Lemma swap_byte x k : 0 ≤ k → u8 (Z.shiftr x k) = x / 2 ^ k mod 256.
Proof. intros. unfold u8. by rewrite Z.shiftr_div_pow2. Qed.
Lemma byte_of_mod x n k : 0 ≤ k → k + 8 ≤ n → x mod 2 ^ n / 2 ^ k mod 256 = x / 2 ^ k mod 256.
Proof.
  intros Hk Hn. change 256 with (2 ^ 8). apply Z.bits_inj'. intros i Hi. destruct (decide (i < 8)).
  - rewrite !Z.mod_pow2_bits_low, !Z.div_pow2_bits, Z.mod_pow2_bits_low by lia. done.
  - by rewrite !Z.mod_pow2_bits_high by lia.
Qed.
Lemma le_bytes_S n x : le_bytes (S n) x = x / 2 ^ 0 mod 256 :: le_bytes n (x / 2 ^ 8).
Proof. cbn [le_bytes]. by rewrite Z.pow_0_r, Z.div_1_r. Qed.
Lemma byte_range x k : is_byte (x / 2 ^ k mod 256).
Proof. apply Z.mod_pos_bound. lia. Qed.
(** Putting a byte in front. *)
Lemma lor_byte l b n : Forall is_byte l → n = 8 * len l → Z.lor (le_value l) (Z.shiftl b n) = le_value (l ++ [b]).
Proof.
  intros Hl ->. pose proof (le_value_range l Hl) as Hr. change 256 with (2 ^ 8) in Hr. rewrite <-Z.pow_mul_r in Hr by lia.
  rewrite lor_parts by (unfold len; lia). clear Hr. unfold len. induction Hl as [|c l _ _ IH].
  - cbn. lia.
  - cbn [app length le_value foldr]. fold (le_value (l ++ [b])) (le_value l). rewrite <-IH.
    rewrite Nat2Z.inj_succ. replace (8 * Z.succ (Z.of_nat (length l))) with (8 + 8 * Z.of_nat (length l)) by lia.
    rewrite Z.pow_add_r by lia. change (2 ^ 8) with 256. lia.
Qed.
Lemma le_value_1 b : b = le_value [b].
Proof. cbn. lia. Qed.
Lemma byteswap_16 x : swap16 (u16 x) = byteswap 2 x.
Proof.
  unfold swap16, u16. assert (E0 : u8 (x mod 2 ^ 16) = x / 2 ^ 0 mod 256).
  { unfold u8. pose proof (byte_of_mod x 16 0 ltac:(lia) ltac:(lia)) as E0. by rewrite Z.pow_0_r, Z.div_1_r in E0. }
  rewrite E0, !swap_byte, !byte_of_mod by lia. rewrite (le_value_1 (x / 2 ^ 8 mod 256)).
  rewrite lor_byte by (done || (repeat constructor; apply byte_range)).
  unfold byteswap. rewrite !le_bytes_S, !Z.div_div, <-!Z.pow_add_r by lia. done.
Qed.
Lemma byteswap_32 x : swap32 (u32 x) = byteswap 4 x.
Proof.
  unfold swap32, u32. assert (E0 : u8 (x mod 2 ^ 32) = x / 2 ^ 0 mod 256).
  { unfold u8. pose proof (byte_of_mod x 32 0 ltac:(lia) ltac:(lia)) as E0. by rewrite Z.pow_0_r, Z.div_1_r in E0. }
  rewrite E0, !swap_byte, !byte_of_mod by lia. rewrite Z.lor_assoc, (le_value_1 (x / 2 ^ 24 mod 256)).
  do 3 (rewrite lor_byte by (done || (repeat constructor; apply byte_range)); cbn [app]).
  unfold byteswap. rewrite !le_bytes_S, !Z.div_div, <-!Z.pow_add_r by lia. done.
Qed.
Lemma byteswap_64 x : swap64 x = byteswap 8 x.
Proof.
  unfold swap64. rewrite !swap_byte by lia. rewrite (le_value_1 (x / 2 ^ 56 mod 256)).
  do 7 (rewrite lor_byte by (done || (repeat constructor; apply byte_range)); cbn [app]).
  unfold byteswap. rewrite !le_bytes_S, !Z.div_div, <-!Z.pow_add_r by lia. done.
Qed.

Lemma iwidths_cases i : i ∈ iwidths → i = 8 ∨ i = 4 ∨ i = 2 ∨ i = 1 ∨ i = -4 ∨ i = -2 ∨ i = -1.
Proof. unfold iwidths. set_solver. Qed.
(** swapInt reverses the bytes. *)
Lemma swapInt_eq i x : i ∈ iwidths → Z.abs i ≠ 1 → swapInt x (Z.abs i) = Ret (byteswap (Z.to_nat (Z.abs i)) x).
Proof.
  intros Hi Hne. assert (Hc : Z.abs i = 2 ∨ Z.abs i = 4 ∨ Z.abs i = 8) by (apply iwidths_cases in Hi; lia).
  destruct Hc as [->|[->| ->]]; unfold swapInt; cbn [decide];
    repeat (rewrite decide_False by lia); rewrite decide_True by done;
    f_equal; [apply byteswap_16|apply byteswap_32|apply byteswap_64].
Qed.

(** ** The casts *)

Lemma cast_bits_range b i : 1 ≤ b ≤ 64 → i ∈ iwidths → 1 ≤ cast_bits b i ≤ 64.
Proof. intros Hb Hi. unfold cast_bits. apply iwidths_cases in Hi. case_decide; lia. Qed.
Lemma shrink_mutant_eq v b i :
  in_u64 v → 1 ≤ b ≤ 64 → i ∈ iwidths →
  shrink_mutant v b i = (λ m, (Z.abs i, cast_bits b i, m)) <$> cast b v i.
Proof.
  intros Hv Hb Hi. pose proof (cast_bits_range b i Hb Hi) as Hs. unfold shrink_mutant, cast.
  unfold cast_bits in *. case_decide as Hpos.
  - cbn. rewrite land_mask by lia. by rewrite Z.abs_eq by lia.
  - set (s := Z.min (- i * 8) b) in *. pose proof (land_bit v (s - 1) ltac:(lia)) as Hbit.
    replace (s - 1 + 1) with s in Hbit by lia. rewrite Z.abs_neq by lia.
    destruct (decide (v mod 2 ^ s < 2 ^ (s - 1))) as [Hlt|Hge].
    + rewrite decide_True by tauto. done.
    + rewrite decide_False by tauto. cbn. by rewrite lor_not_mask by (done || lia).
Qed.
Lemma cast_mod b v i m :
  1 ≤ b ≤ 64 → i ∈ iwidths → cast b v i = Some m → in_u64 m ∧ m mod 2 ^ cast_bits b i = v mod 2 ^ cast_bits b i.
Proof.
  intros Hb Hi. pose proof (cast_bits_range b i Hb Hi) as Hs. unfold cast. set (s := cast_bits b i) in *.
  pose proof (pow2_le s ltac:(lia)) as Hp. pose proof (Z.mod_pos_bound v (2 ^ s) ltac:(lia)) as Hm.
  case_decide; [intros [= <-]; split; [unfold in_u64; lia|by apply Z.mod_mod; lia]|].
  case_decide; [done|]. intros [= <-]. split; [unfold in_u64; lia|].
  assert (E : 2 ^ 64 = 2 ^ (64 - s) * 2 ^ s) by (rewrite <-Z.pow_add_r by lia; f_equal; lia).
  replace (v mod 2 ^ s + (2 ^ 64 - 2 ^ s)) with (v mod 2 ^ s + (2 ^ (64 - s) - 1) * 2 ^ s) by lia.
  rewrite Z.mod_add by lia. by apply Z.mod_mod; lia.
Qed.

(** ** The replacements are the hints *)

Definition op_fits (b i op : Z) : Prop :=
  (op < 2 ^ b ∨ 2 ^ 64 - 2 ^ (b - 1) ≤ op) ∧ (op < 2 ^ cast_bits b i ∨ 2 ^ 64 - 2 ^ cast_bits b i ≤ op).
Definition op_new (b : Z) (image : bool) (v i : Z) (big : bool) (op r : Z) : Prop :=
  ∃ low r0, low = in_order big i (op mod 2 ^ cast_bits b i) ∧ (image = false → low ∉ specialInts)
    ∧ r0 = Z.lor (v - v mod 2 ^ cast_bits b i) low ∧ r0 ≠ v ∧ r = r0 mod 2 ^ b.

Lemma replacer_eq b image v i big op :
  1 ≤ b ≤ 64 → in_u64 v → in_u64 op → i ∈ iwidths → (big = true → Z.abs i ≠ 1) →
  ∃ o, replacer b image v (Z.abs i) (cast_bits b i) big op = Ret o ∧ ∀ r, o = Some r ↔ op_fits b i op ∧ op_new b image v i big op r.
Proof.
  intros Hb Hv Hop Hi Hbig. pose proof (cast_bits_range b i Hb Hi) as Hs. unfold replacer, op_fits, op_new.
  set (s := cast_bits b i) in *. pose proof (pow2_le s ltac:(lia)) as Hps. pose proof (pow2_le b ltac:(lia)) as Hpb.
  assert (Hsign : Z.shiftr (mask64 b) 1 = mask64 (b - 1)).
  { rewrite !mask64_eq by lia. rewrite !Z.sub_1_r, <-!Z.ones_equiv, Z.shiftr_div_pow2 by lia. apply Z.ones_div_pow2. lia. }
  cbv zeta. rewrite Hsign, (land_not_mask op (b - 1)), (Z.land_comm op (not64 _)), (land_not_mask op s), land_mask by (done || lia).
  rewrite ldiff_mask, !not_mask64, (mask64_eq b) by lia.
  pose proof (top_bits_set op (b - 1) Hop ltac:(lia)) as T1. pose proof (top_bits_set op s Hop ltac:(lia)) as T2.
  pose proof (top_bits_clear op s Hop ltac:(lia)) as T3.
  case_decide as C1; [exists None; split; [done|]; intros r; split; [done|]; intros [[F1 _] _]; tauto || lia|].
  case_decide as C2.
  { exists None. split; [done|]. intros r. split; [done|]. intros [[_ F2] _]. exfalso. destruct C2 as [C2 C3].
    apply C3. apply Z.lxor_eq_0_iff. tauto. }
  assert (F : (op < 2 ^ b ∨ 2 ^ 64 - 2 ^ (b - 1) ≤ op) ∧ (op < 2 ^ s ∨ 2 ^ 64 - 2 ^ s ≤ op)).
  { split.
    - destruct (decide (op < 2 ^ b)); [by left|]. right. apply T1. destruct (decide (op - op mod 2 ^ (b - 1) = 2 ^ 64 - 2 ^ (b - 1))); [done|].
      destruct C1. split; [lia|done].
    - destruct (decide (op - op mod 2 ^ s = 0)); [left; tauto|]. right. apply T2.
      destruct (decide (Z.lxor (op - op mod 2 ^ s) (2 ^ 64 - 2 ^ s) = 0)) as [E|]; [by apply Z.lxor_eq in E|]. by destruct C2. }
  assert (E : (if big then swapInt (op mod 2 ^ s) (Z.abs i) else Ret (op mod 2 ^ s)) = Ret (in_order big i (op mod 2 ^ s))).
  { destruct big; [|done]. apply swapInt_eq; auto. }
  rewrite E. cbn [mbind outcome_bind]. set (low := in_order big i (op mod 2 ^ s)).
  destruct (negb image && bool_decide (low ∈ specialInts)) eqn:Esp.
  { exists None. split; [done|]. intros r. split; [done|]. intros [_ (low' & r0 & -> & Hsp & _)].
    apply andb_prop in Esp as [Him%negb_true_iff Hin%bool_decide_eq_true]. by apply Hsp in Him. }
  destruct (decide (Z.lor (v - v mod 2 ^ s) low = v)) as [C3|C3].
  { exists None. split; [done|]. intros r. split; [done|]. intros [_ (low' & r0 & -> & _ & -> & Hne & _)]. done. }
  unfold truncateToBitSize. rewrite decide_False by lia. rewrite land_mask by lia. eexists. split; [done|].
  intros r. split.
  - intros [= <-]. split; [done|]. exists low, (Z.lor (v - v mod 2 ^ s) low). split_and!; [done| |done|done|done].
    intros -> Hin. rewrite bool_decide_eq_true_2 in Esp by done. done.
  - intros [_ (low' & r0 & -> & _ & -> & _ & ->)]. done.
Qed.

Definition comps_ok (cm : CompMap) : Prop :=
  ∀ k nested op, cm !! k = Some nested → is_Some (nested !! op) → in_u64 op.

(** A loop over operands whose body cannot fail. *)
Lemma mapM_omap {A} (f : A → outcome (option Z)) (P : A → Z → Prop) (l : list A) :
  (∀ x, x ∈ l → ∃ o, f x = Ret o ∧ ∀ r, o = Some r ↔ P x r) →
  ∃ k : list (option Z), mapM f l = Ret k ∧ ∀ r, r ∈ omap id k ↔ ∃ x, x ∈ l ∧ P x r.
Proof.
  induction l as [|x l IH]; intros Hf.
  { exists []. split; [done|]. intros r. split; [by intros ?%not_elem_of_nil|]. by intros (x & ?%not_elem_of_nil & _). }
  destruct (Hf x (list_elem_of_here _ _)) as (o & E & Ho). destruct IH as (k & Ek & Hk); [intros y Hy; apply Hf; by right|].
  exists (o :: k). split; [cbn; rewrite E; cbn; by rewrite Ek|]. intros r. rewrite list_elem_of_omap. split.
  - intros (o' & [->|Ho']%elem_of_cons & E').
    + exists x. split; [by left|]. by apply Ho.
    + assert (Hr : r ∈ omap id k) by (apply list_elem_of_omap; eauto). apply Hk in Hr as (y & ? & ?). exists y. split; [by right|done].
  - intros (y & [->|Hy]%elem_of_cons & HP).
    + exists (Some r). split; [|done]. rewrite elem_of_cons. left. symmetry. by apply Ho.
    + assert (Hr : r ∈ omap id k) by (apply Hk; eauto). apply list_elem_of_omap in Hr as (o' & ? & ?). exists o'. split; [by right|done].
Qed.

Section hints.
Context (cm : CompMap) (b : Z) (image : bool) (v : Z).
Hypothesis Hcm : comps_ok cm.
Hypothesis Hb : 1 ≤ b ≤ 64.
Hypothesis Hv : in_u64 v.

▶ Directions
State the number of lines in the data above containing the string "specialInts" and nothing more.

▶ Expected output
2